Interview: Meet ConInnSeq team!

ConInnSeq is an innovative solution designed to empower users and ensure privacy-centric data management. Designed upon Event-Driven Architecture (EDA) and Domain-Driven Design (DDD) principles, the framework offers a robust and scalable approach to managing consent in a distributed and asynchronous manner. By adopting an event-driven approach, the framework enables loose coupling between components, ensuring flexibility and scalability as the system evolves while, at the same time, concurrent consent actions can scale effectively in a responsive and efficient manner. Consent-related actions, such as granting or revoking consent, are captured as domain-centric events within the system, reflecting the key entities and interactions involved in consent management.

Can you briefly present your team?

We belong to the blockchain practice at UST – a multinational digital technology consultancy. The team comprises Daniel Field, our global head of practice, our senior architects Ástor Ayllón Lázaro and Joaquin Precioso, and our senior developer Jorge San José.

How did you come up with this project idea and what benefits will it bring to the end users?

The idea partly came out of conversations with clients who had been left unsatisfied with the way they were managing user consent, and partly from our exploration of the web3 space and how the digital realm was losing some of the richness and nuance of the physical world.

How is TrustChain supporting your growth and what role does it play for the next steps in your development?

TrustChain is providing us with the support and guidance we need across multiple areas to develop the ideas from concepts to product.

Why did you apply to the TrustChain call and has your vision changed since then?

When we saw the TrustChain call it immediately chimed with our thoughts on how consent management should be redefined and we saw a like-minded community, thinking about user centricity and trust establishment. If anything, that has become stronger as we have seen the project evolve.

What is the most valuable takeout from the TrustChain project and why was the topic of the Open Call important to you/your team?

Seeing that we are innovating alongside a whole community of TrustChain and Next Generation Internet innovators and entrepreneur is really encouraging. It reinforces our resolve to know that we are all going through the same things and there are many people that feel the digital world could do so much more around data. Identity and consent.

Did you establish collaboration with any of the TrustChain teams or plan for any kind of synergies? If yes, what is the biggest potential in such collaborations?

Yes, we have found the atmosphere very conducive to expanding our thinking. We have shared several workshops with VC’s and DID related projects, and identified synergies through conversations with other teams working on Auth related things so that we can integrate their ideas and features. The most interesting outcome we see is the consolidation of a valuable web3 tooling set for Identity Management that is compliant with EU Privacy Regulations.

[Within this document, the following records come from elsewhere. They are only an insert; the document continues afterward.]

(* ===== verification/FloatText.v ===== *)
(** * The text of an [f32]

    [{}] of an [f32]: the shortest decimal that lies within the rounding interval of
    the value, the closest such decimal, written without an exponent. *)
From stdpp Require Import base list strings pretty.
From Stdlib Require Import SpecFloat.
From S2P Require Import Prelude RustOrd RustFloat RustStr.
#[local] Open Scope Z_scope.

(** The value and the ends of its rounding interval, over one denominator. *)
Record Interval := { iv_value : Z; iv_low : Z; iv_high : Z; iv_denominator : Z; iv_inclusive : bool }.

(** The binary exponent of the least normal [f32] significand, and of the subnormals. *)
Definition f32_min_exp : Z := -149.
Definition f32_hidden : Z := 8388608.

Definition f32_interval (m e : Z) : Interval :=
  let below := if (m =? f32_hidden) && (f32_min_exp <? e) then 1 else 2 in
  let scale := 2 ^ Z.max e 0 in
  {| iv_value := 4 * m * scale;
     iv_low := (4 * m - below) * scale;
     iv_high := (4 * m + 2) * scale;
     iv_denominator := 4 * 2 ^ Z.max (- e) 0;
     iv_inclusive := Z.even m |}.

(** [d · 10^p] is within the interval. *)
Definition interval_contains (iv : Interval) (d p : Z) : bool :=
  let value := d * 10 ^ Z.max p 0 * iv_denominator iv in
  let scale := 10 ^ Z.max (- p) 0 in
  if iv_inclusive iv then (iv_low iv * scale <=? value) && (value <=? iv_high iv * scale)
  else (iv_low iv * scale <? value) && (value <? iv_high iv * scale).

(** The multiple of [10^p] to print, when one is within the interval: the closest, and the upper one halfway. *)
Definition decimal_at (iv : Interval) (p : Z) : option Z :=
  let num := iv_value iv * 10 ^ Z.max (- p) 0 in
  let den := iv_denominator iv * 10 ^ Z.max p 0 in
  let down := num / den in
  let up := down + 1 in
  match interval_contains iv down p, interval_contains iv up p with
  | true, true => Some (if den <=? 2 * (num mod den) then up else down)
  | true, false => Some down
  | false, true => Some up
  | false, false => None
  end.

(** The fewest digits: the largest exponent with a multiple in the interval. *)
Fixpoint shortest_from (fuel : nat) (iv : Interval) (p : Z) : option (Z * Z) :=
  match fuel with
  | O => None
  | S fuel => match decimal_at iv p with Some d => Some (d, p) | None => shortest_from fuel iv (p - 1) end
  end.

Definition f32_shortest (m e : Z) : option (Z * Z) := shortest_from 100 (f32_interval m e) 39.

Definition zeros (n : Z) : string := foldr (λ _ s, "0" +:+ s) "" (seq 0 (Z.to_nat n)).

(** [digits_to_dec_str] without a minimum of fractional digits. *)
Definition decimal_text (d p : Z) : string :=
  let digits := pretty (Z.to_N d) in
  let length := Z.of_nat (String.length digits) in
  if 0 <=? p then digits +:+ zeros p
  else
    let point := length + p in
    if 0 <? point then str_take (Z.to_nat point) digits +:+ "." +:+ str_drop (Z.to_nat point) digits
    else "0." +:+ zeros (- point) +:+ digits.

Definition f32_display (x : f32) : string :=
  match x with
  | S754_zero s => if s then "-0" else "0"
  | S754_infinity s => if s then "-inf" else "inf"
  | S754_nan => "NaN"
  | S754_finite s m e =>
      (if s then "-" else "") +:+
      match f32_shortest (Z.pos m) e with Some (d, p) => decimal_text d p | None => "" end
  end.

Example f32_display_examples :
  map f32_display [f32_lit 1 0; f32_lit 3 (-1); f32_lit 1 24; SFdiv 24 128 (f32_lit 1 0) (f32_lit 3 0);
                   SFdiv 24 128 (f32_lit 7 0) (f32_lit 10 0); SFdiv 24 128 (f32_lit 95 0) (f32_lit 100 0);
                   f32_lit 1 (-149); f32_lit 16777215 104]
  = ["1"; "1.5"; "16777216"; "0.33333334"; "0.7"; "0.95";
     "0.000000000000000000000000000000000000000000001"; "340282350000000000000000000000000000000"].
Proof. vm_compute. reflexivity. Qed.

What are your expectations regarding the TrustChain software ecosystem and its contribution to the NGI priority areas?

It would be great that the web3 capabilities ontology built under the TrustChain ecosystem was extended and made available to the community, so that it could be commonly adopted and enriched by additional actors of the Open-Source Ecosystem.

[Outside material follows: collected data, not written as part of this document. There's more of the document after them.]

Definition edge_kind_name (kind : EdgeKind) : string :=
  match kind with
  | Contains => "contains" | Provides => "provides" | Consumes => "consumes" | CallsRemote => "calls_remote"
  | Publishes => "publishes" | Subscribes => "subscribes" | DeliversTo => "delivers_to"
  | DependsOnPackage => "depends_on_package" | DependsOnRepository => "depends_on_repository"
  | ReadsTable => "reads_table" | WritesTable => "writes_table" | Deploys => "deploys" | Configures => "configures"
  | Documents => "documents" | OwnedBy => "owned_by" | ImplementedBy => "implemented_by" | Validates => "validates"
  | ChangedIn => "changed_in" | Affects => "affects" | Precedes => "precedes" | Reverts => "reverts"
  | CompatibleWith => "compatible_with" | IncompatibleWith => "incompatible_with" | MemberOf => "member_of"
  | ManualLink => "manual_link"
  end.

Definition status_name (status : EpistemicStatus) : string :=
  match status with
  | Confirmed => "confirmed" | Inferred => "inferred" | Ambiguous => "ambiguous" | Stale => "stale"
  | Incomplete => "incomplete"
  end.

(** ** Pages *)
Record Warning := { w_version : N; w_code : string; w_message : string }.
#[export] Instance Warning_eq_dec : EqDecision Warning.
Proof. solve_decision. Defined.

Definition warning (code message : string) : Warning :=
  {| w_version := DELIVERY_METADATA_VERSION; w_code := code; w_message := message |}.

Record Pagination := {
  pg_version : N;
  pg_offset : N;
  pg_limit : N;
  pg_total : N;
  pg_returned : N;
  pg_has_more : bool;
}.

Record Summary := {
  sm_version : N;
  sm_code : string;
  sm_title : string;
  sm_detail : string;
  sm_complete : bool;
}.

Record Ambiguity := {
  am_version : N;
  am_code : string;
  am_message : string;
  am_candidates : list string;
  am_remediation : string;
}.

Record NextAction := { na_version : N; na_code : string; na_reason : string; na_command : option string }.

Record Page (T : Type) := {
  page_schema_version : N;
  page_result_version : N;
  page_items : list T;
  page_pagination : Pagination;
  page_summary : Summary;
  page_ambiguities : list Ambiguity;
  page_warnings : list Warning;
  page_next_actions : list NextAction;
}.
Arguments page_items {T}.
Arguments page_pagination {T}.

Definition paginate {T} (items : list T) (offset limit : N) (summary : Summary) : result InterfaceError (Page T) :=
  check? validate_bound "page" limit MAX_EXPORT_NODES in
  let start := N.min offset (len items) in
  let page_items := skip_take start limit items in
  let returned := len page_items in
  Ok {| page_schema_version := INTERFACE_SCHEMA_VERSION;
        page_result_version := INTERFACE_RESULT_VERSION;
        page_items := page_items;
        page_pagination :=
          {| pg_version := DELIVERY_METADATA_VERSION;
             pg_offset := offset;
             pg_limit := limit;
             pg_total := len items;
             pg_returned := returned;
             pg_has_more := (saturating_add start returned <? len items)%N |};
        page_summary := summary;
        page_ambiguities := [];
        page_warnings := [];
        page_next_actions := [] |}.

(** ** Schema catalog

    [schemars] generates the schema of a type, and [serde_json] its value. *)
Section schemas.
Context {Json : Type} (schema_json : string → option Json).

Record PublicSchema := { ps_name : string; ps_version : N; ps_schema : Json }.
Record PublicSchemaCatalog := { psc_schema_version : N; psc_result_version : N; psc_schemas : list PublicSchema }.

Definition public_schema (name : string) : result InterfaceError PublicSchema :=
  let? schema := ok_or (schema_json name) (Serialization ("schema " +:+ name)) in
  Ok {| ps_name := name; ps_version := INTERFACE_SCHEMA_VERSION; ps_schema := schema |}.

Definition PUBLIC_TYPES : list string :=
  ["ChangeImpactReport"; "ChangeRequest"; "ContractReport"; "ContractRequest"; "DoctorReport"; "DoctorRequest";
   "ExportReport"; "ExportRequest"; "ImpactReport"; "ImpactRequest"; "PageContractView"; "PullRequestInspection";
   "SearchReport"; "SearchRequest"; "TraversalReport"; "TraversalRequest"].

Definition schema_name_cmp : PublicSchema → PublicSchema → comparison := cmp_on ps_name cmp.

Definition public_schema_catalog : result InterfaceError PublicSchemaCatalog :=
  let? schemas := try_map public_schema PUBLIC_TYPES in
  Ok {| psc_schema_version := INTERFACE_SCHEMA_VERSION;
        psc_result_version := INTERFACE_RESULT_VERSION;
        psc_schemas := sort_by schema_name_cmp schemas |}.
End schemas.

(** ** Lemmas *)
Lemma validate_bound_Ok name value maximum : validate_bound name value maximum = Ok tt ↔ (1 ≤ value ≤ maximum)%N.
Proof.
  unfold validate_bound. destruct (N.eqb_spec value 0), (N.ltb_spec maximum value); simpl; split; try done; lia.
Qed.

Lemma validate_bound_Err name value maximum e :
  validate_bound name value maximum = Err e ↔ ¬ (1 ≤ value ≤ maximum)%N ∧ e = InvalidBound name value maximum.
Proof.
  unfold validate_bound. destruct (N.eqb_spec value 0), (N.ltb_spec maximum value); simpl; split;
    try (intros [= <-]; split; [lia|done]); try (by intros [_ ->]); try done; intros [Hno _]; exfalso; apply Hno; lia.
Qed.

(** A successful index holds exactly the items, under identifiers that are all distinct. *)
Definition indexes {A} (key : A → string) (items : list A) (index : gmap string A) : Prop :=
  NoDup (map key items) ∧ ∀ id item, index !! id = Some item ↔ item ∈ items ∧ key item = id.

Lemma indexes_snoc {A} (key : A → string) done index item :
  indexes key done index → index !! key item = None → indexes key (done ++ [item]) (<[key item := item]> index).
Proof.
  intros [Hnd Hix] Hnone. split.
  - rewrite map_app. apply NoDup_app. split; [done|]. split; [|apply NoDup_singleton].
    intros id (x & -> & Hx)%list_elem_of_fmap Eid%list_elem_of_singleton.
    enough (index !! key item = Some x) by congruence. by apply Hix.
  - intros id x. destruct (decide (id = key item)) as [->|Hne].
    + rewrite lookup_insert_eq, elem_of_app, list_elem_of_singleton. split.
      * intros [= ->]. auto.
      * intros [[Hx| ->] E]; [|done]. enough (index !! key item = Some x) by congruence. by apply Hix.
    + rewrite lookup_insert_ne by done. rewrite Hix, elem_of_app, list_elem_of_singleton. split; [tauto|].
      intros [[Hx| ->] E]; [done|congruence].
Qed.

Lemma index_by_indexes {A} entity (key : A → string) items index :
  index_by entity key items = Ok index → indexes key items index.
Proof.
  unfold index_by. apply (try_fold_invariant (λ done index, indexes key done index)).
  - split; [constructor|]. intros id item. rewrite lookup_empty. set_solver.
  - intros done item index' index'' Hix. unfold index_insert. destruct (contains_key _ _) eqn:Ec; [done|].
    intros [= <-] _. apply contains_key_false in Ec. by apply indexes_snoc.
Qed.

(** The index exists exactly when no identifier repeats. *)
Lemma index_by_total {A} entity (key : A → string) items :
  NoDup (map key items) → ∃ index, index_by entity key items = Ok index ∧ indexes key items index.
Proof.
  intros Hnd. destruct (index_by entity key items) as [index|e] eqn:E; [eauto using index_by_indexes|].
  exfalso. unfold index_by in E. apply try_fold_Err in E as (pre & x & post & s & -> & Hpre & Hx).
  unfold index_insert in Hx. destruct (contains_key s (key x)) eqn:Ec; [|done].
  apply contains_key_true in Ec as [y Hy]. apply (index_by_indexes entity) in Hpre as [_ Hix].
  apply Hix in Hy as [Hy E]. rewrite map_app in Hnd. apply NoDup_app in Hnd as (_ & Hd & _).
  apply (Hd (key x)); [|left]. apply list_elem_of_fmap. eauto.
Qed.

(** A refused index names the first identifier that repeats. *)
Lemma index_by_Err {A} entity (key : A → string) items e :
  index_by entity key items = Err e ↔
  ∃ pre x post, items = pre ++ x :: post ∧ NoDup (map key pre) ∧ key x ∈ map key pre ∧ e = DuplicateIdentity entity (key x).
Proof.
  unfold index_by at 1. rewrite try_fold_Err. split.
  - intros (pre & x & post & s & -> & Hpre & Hx). exists pre, x, post.
    apply (index_by_indexes entity) in Hpre as [Hnd Hix]. unfold index_insert in Hx.
    destruct (contains_key s (key x)) eqn:Ec; [|done]. injection Hx as <-.
    apply contains_key_true in Ec as [y Hy]. apply Hix in Hy as [Hy E].
    do 2 (split; [done|]). split; [|done]. apply list_elem_of_fmap. eauto.
  - intros (pre & x & post & -> & Hnd & Hx & ->).
    destruct (index_by_total entity key pre Hnd) as (s & Hs & _ & Hix).
    exists pre, x, post, s. do 2 (split; [done|]). unfold index_insert.
    apply list_elem_of_fmap in Hx as (y & Ey & Hy).
    enough (contains_key s (key x) = true) as -> by done. apply contains_key_true. exists y. by apply Hix.
Qed.

Lemma indexes_contains {A} (key : A → string) items index id :
  indexes key items index → contains_key index id = true ↔ ∃ item, item ∈ items ∧ key item = id.
Proof. intros [_ Hix]. rewrite contains_key_true. split; intros [x Hx]; exists x; by apply Hix. Qed.

Lemma indexes_values {A} (key : A → string) items index item :
  indexes key items index → item ∈ btree_values index ↔ item ∈ items.
Proof.
  intros [_ Hix]. rewrite btree_values_elem_of. split; [intros (k & [Hx _]%Hix); done|].
  intros Hx. exists (key item). by apply Hix.
Qed.

Lemma indexes_values_perm {A} (key : A → string) items index :
  indexes key items index → btree_values index ≡ₚ items.
Proof.
  intros Hix. pose proof Hix as [Hnd Hlook].
  assert (Hkeys : map key (btree_values index) = (btree_entries index).*1).
  { unfold btree_values. rewrite map_map. apply map_ext_in. intros [k v] Hkv%list_elem_of_In. simpl.
    apply btree_entries_elem_of in Hkv. by apply Hlook in Hkv as [_ <-]. }
  assert (Hinv : ∀ l, NoDup (map key l) → NoDup l).
  { intros l. rewrite !NoDup_ListNoDup. apply List.NoDup_map_inv. }
  apply NoDup_Permutation; [apply Hinv; rewrite Hkeys; apply btree_entries_keys_NoDup|by apply Hinv|].
  intros item. by apply (indexes_values key).
Qed.

(** The evidence of an edge: the observed items it names, in the order of their identifiers. *)
Lemma evidence_for_edge_exact edge items evidence m :
  indexes ev_id items evidence →
  m ∈ evidence_for_edge edge evidence ↔ ∃ item, item ∈ items ∧ ev_id item ∈ edge_evidence edge ∧ m = evidence_metadata item.
Proof.
  intros [_ Hix]. unfold evidence_for_edge. rewrite sort_by_elem_of, list_elem_of_fmap.
  setoid_rewrite list_elem_of_omap. split.
  - intros (item & -> & id & Hid & [Hit <-]%Hix). eauto.
  - intros (item & Hit & Hid & ->). exists item. split; [done|]. exists (ev_id item). split; [done|]. by apply Hix.
Qed.

Lemma evidence_for_edge_sorted edge evidence : StronglySorted (cmp_le metadata_id_cmp) (evidence_for_edge edge evidence).
Proof. apply sort_by_sorted, _. Qed.

(** ** What a bounded selection is *)

(** [k] holds the first items of [l], at most [n] of them: in order, and none of the rest precedes one of them. *)
Definition first_in_order {A} (c : A → A → comparison) (n : N) (l k : list A) : Prop :=
  StronglySorted (cmp_le c) k ∧
  ∃ rest, k ++ rest ≡ₚ l ∧ len k = N.min n (len l) ∧ ∀ x y, x ∈ k → y ∈ rest → c x y ≠ Gt.

Lemma first_in_order_take {A} (c : A → A → comparison) `{!LawfulCmp c} n l :
  first_in_order c n l (take (N.to_nat n) (sort_by c l)).
Proof.
  pose proof (sort_by_sorted c l) as Hs. rewrite <-(take_drop (N.to_nat n) (sort_by c l)) in Hs.
  apply StronglySorted_app in Hs as (Hcross & Hk & _). split; [done|].
  exists (drop (N.to_nat n) (sort_by c l)). split; [rewrite take_drop; apply sort_by_perm|]. split; [|done].
  unfold len. rewrite length_take, sort_by_length. lia.
Qed.

Lemma first_in_order_subset {A} (c : A → A → comparison) n l k x : first_in_order c n l k → x ∈ k → x ∈ l.
Proof. intros (_ & rest & Hp & _) Hx. rewrite <-Hp. set_solver. Qed.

What are the next steps for your team?

We have been working with a potential client for our solution that leads to some overly exciting business model innovation in the healthcare sector that should be a win-win for patients and professionals alike. In analysing the use case we realised there was an important part of the solution absent in our original idea, and so we are hoping to build that in a second stage of the project.

What is the message you would give to new and potential applicants to TrustChain Open Calls?

Go for it! The TrustChain team have been helpful, open, and efficient, but moreover good mentors and a positive force for developing both our thinking and our technical approach.